§ EXERCISE INSTRUCTIONS
Find each line of the material below in which the word "From" occurs, and return it.

== Segment start ==

(** The retried function, on the count of failed attempts, [success] and the
    state; [SetupRpcServerWithRetry] calls it only with a context. *)
Definition setup_func (base_port : Z) (st : Z * bool * rdma_state T W) : outcome unit * (Z * bool * rdma_state T W) :=
  let '(attempt_count, success, s) := st in
  let current_port := base_port + attempt_count in
  if kBindPortMaxRetry <=? attempt_count then (Failed "max retry attempts reached", st)
  else match try_port current_port s with
       | (Ok ret, s) =>
           if ret =? UTRANS_RET_SUCC
           then (Done tt, (attempt_count, true, (modify_self (set_port current_port) s).2))
           else (Failed "Port binding failed", (attempt_count + 1, success, s))
       | (_, s) => (Failed "no context", (attempt_count, success, s))
       end.

(** The policy allows [kBindPortMaxRetry + 1] attempts. *)
Definition SetupRpcServerWithRetry : RS bool := fun s =>
  match ctx (self s) with
  | None => (Undef, s)
  | Some _ =>
      match new_CountingRetry kBindPortMaxRetry with
      | Ok policy =>
          match Retry (setup_func (kRdmaPortStart + re_random_offset env)) (Z.to_nat kBindPortMaxRetry + 2) None policy
                  (0, false, s) with
          | Some (Ok (Returned _, _, (_, success, s'))) => (Ok success, s')
          | Some (Ok (_, _, (_, _, s'))) => (Ok false, s')
          | Some (Throw _) => (Ok false, s)
          | Some Undef | None => (Undef, s)
          end
      | _ => (Undef, s)
      end
  end.
(* ===== verification/Tensor.v ===== *)
(** * Tensors, sharded keys and their conversions

    The value types of the core (core/atensor.h, include/astate/sharded_key.h)
    and the conversions of core/utils.h.  The size and stride arrays of an
    [ATensor] are pointers: [None] is the null pointer. *)

From S2P Require Import Prelude.
From stdpp Require Import pretty.
Local Open Scope Z_scope.

(** ** Enumerations *)

Module ATDeviceType.
Inductive t : Type := UNKNOWN_DEV | CPU | CUDA.
End ATDeviceType.

Module ATDtype.
Inductive t : Type :=
  | Undefined | Byte | Char | Short | Int | Long | Half | Float | Double | ComplexHalf
  | ComplexFloat | ComplexDouble | Bool | QInt8 | QUInt8 | QInt32 | BFloat16 | QUInt4x2
  | QUInt2x4 | Bits1x8 | Bits2x4 | Bits4x2 | Bits8 | Bits16 | Float8_e5m2 | Float8_e4m3fn
  | Float8_e5m2fnuz | Float8_e4m3fnuz | UInt16 | UInt32 | UInt64 | UInt1 | UInt2 | UInt3
  | UInt4 | UInt5 | UInt6 | UInt7 | Int1 | Int2 | Int3 | Int4 | Int5 | Int6 | Int7
  | Float8_e8m0fnu.

Definition code (d : t) : Z :=
  match d with
  | Undefined => -1
  | Byte => 0
  | Char => 1
  | Short => 2
  | Int => 3
  | Long => 4
  | Half => 5
  | Float => 6
  | Double => 7
  | ComplexHalf => 8
  | ComplexFloat => 9
  | ComplexDouble => 10
  | Bool => 11
  | QInt8 => 12
  | QUInt8 => 13
  | QInt32 => 14
  | BFloat16 => 15
  | QUInt4x2 => 16
  | QUInt2x4 => 17
  | Bits1x8 => 18
  | Bits2x4 => 19
  | Bits4x2 => 20
  | Bits8 => 21
  | Bits16 => 22
  | Float8_e5m2 => 23
  | Float8_e4m3fn => 24
  | Float8_e5m2fnuz => 25
  | Float8_e4m3fnuz => 26
  | UInt16 => 27
  | UInt32 => 28
  | UInt64 => 29
  | UInt1 => 30
  | UInt2 => 31
  | UInt3 => 32
  | UInt4 => 33
  | UInt5 => 34
  | UInt6 => 35
  | UInt7 => 36
  | Int1 => 37
  | Int2 => 38
  | Int3 => 39
  | Int4 => 40
  | Int5 => 41
  | Int6 => 42
  | Int7 => 43
  | Float8_e8m0fnu => 44
  end.
End ATDtype.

== Segment end ==

§ RESULT OF THIS EXERCISE
From S2P Require Import Prelude.
From stdpp Require Import pretty.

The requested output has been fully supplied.